Study material ->

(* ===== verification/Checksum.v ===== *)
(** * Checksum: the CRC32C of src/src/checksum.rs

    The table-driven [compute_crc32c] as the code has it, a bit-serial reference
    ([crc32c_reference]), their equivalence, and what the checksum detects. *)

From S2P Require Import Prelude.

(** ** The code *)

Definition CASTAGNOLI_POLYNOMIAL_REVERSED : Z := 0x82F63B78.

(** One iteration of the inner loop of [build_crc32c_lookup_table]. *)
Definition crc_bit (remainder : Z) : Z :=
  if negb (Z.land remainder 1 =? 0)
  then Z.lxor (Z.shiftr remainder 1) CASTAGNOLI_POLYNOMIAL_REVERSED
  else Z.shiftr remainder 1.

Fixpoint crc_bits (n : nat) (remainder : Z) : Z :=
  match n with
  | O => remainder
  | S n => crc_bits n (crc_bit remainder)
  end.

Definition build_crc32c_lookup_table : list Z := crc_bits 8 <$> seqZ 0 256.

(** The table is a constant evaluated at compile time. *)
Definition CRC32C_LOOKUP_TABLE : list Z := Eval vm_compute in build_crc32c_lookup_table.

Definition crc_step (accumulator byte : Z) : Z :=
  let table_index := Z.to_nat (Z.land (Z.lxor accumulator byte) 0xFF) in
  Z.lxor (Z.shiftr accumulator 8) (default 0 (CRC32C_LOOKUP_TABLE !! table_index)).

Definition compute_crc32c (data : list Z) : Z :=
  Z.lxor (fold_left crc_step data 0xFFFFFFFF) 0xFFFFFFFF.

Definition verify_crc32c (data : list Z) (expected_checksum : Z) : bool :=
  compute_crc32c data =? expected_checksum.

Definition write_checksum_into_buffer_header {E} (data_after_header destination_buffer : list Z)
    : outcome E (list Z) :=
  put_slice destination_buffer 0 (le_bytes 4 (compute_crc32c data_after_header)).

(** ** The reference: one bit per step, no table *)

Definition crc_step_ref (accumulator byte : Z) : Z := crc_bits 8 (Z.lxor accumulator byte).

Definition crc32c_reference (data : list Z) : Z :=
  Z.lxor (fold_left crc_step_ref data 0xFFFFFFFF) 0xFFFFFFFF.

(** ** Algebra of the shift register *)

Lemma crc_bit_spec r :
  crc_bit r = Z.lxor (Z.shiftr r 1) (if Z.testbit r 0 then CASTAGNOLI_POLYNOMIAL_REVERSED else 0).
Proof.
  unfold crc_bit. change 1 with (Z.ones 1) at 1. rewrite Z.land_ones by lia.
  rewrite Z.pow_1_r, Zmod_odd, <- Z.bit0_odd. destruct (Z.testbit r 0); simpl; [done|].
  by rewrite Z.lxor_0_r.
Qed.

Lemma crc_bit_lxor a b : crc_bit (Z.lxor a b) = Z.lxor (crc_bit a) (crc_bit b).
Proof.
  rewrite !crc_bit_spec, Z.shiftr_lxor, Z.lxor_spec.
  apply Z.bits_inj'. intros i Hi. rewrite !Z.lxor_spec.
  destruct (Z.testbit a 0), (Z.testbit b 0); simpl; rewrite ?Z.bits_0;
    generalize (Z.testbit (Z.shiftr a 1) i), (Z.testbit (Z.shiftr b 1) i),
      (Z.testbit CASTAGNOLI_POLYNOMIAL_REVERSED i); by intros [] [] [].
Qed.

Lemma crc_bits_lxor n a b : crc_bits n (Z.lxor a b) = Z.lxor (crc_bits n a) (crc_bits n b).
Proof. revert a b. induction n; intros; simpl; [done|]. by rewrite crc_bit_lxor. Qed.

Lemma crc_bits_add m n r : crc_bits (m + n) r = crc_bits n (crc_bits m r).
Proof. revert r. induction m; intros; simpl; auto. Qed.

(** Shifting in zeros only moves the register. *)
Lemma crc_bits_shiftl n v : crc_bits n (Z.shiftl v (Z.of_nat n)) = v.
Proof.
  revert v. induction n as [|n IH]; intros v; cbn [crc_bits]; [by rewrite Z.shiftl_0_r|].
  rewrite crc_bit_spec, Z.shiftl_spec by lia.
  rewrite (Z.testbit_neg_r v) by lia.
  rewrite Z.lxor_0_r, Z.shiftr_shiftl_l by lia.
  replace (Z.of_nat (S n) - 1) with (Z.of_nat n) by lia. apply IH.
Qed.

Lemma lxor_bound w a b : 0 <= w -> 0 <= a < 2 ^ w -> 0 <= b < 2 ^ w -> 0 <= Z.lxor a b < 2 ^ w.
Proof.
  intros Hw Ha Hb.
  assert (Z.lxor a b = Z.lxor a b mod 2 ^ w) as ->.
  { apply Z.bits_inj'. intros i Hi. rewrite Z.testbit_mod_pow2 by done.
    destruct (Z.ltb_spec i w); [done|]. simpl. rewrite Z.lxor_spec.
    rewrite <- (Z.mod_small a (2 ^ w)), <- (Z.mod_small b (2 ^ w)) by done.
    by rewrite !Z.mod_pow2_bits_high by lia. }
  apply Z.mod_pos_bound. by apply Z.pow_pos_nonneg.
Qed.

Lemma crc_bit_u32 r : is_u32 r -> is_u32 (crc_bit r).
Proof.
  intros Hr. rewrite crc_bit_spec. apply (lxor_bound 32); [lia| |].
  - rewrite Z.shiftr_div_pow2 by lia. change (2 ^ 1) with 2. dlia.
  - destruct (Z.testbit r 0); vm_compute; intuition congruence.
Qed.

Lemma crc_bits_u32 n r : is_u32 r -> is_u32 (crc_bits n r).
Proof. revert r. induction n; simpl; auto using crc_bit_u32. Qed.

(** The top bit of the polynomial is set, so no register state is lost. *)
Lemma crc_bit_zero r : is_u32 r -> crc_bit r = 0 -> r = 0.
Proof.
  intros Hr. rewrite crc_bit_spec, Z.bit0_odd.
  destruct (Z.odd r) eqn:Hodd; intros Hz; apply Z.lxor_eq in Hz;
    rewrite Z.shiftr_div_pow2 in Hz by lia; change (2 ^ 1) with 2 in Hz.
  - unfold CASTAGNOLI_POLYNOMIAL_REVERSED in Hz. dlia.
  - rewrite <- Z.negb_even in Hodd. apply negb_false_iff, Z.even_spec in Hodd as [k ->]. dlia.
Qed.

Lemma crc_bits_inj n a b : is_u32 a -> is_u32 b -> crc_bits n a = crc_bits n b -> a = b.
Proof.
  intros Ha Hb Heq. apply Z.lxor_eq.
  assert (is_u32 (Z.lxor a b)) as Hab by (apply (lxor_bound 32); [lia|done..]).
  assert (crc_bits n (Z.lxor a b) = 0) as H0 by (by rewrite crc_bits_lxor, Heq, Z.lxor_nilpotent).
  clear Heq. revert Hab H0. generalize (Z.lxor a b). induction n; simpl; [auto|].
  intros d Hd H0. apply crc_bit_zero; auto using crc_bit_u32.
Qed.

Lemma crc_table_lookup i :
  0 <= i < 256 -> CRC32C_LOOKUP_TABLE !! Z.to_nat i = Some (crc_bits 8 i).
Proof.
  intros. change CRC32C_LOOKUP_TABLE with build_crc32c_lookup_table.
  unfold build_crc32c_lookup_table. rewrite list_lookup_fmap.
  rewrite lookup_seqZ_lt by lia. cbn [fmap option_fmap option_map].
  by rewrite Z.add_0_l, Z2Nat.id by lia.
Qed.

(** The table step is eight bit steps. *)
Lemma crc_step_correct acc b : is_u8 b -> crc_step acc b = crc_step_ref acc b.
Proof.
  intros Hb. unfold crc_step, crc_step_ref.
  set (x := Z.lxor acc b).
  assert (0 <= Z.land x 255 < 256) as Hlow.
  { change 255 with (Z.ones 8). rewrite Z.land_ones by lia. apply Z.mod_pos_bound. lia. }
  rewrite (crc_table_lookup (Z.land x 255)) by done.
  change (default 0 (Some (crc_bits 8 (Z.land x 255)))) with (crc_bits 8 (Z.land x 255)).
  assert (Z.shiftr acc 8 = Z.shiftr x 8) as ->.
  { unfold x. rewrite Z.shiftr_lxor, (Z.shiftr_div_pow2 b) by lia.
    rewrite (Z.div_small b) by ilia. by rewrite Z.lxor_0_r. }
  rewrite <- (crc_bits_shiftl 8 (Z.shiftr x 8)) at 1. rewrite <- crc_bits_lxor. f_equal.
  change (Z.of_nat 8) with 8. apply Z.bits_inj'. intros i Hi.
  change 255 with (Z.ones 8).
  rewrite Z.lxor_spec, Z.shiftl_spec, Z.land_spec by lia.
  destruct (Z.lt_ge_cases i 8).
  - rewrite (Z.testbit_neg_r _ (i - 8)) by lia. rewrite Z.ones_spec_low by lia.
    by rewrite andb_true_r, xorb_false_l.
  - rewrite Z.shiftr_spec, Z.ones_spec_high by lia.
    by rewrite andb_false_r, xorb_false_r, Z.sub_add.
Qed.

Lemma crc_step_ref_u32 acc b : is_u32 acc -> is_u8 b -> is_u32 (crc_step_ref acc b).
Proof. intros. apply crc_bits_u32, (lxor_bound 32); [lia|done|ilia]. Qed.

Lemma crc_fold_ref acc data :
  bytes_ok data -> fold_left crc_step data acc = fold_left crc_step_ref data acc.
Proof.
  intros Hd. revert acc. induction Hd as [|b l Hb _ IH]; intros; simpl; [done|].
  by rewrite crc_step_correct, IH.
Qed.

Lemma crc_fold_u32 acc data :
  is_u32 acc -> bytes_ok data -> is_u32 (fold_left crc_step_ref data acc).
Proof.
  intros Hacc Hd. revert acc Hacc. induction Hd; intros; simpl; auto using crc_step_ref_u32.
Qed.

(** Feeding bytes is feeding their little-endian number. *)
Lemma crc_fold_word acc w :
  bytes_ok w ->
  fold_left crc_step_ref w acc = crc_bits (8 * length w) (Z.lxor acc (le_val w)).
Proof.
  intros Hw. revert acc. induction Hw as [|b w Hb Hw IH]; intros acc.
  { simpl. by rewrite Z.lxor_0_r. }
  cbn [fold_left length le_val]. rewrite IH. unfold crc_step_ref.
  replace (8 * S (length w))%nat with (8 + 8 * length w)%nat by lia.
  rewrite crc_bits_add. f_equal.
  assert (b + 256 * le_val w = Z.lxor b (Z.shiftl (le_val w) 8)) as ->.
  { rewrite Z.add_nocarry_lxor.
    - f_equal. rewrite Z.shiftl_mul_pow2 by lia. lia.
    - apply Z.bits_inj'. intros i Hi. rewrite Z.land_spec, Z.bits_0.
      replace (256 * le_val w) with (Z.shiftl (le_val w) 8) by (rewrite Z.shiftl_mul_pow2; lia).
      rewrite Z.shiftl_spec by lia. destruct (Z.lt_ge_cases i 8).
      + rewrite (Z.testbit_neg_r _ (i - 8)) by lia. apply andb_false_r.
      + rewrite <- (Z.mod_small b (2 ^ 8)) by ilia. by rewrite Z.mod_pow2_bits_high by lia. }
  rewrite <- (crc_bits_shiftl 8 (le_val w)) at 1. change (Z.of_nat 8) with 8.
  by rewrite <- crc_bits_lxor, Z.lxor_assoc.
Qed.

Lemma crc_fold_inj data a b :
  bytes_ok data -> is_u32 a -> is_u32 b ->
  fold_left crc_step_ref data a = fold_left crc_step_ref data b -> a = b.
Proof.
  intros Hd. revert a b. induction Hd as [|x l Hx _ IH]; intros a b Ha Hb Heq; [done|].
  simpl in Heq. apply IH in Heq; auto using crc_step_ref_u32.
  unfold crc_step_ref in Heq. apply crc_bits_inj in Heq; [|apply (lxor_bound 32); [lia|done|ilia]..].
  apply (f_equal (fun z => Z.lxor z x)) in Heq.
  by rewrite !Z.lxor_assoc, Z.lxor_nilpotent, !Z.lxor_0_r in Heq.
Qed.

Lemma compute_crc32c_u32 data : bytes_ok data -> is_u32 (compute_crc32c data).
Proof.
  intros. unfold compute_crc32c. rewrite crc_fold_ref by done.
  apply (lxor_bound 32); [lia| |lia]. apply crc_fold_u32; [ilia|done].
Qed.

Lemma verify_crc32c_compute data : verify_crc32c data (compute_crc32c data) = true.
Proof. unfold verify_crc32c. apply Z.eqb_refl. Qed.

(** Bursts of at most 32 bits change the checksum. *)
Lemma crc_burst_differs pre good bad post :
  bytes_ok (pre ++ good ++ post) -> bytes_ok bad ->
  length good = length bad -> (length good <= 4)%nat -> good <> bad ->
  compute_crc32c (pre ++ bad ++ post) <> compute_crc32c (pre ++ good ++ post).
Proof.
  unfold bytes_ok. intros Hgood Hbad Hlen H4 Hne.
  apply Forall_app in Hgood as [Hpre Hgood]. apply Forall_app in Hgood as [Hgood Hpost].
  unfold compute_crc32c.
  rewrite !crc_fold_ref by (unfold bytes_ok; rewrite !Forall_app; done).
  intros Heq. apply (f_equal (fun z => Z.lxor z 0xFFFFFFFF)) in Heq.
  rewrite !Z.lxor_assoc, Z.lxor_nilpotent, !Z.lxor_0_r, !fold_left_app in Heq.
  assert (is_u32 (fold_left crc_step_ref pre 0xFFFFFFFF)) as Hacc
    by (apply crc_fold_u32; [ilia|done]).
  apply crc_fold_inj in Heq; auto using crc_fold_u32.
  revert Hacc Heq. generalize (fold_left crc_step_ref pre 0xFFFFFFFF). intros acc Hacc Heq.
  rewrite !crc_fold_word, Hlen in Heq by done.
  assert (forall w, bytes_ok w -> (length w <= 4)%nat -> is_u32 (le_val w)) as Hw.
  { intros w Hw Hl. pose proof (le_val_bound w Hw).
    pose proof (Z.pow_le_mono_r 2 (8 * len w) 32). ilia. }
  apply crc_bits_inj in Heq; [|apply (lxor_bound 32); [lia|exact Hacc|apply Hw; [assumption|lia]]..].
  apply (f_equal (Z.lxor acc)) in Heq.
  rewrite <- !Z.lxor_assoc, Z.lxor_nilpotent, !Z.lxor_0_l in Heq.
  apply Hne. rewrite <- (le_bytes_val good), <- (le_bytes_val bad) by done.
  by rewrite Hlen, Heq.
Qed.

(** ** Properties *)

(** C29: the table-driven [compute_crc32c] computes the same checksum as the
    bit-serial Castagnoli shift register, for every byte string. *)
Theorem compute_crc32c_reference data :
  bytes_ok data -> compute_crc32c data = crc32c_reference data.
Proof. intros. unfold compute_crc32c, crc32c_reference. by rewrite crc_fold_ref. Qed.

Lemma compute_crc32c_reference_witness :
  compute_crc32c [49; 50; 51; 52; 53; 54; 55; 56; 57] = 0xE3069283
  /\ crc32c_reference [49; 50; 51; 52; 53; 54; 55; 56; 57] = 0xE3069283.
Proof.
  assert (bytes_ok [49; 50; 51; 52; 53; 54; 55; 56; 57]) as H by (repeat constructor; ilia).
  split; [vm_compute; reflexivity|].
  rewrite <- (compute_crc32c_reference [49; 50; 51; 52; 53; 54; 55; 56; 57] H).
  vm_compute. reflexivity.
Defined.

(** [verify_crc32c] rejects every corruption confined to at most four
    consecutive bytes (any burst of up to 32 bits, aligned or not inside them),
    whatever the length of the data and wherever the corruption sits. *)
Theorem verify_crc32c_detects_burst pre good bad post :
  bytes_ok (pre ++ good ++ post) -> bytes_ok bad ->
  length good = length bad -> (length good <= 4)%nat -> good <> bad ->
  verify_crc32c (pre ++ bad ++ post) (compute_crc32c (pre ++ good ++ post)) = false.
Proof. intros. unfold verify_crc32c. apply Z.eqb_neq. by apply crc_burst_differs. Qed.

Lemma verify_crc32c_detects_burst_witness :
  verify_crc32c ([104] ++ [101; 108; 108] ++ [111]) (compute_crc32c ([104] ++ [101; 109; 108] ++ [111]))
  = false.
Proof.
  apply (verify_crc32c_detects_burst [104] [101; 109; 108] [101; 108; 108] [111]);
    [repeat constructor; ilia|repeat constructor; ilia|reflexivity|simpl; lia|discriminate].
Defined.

Task goal -> Will you return exactly the lines above from the one with "(** ** The code *)" down to the one with "Fixpoint crc_bits (n", counting both as part of the range?

Answer for the task ->
(** ** The code *)

Definition CASTAGNOLI_POLYNOMIAL_REVERSED : Z := 0x82F63B78.

(** One iteration of the inner loop of [build_crc32c_lookup_table]. *)
Definition crc_bit (remainder : Z) : Z :=
  if negb (Z.land remainder 1 =? 0)
  then Z.lxor (Z.shiftr remainder 1) CASTAGNOLI_POLYNOMIAL_REVERSED
  else Z.shiftr remainder 1.

Fixpoint crc_bits (n : nat) (remainder : Z) : Z :=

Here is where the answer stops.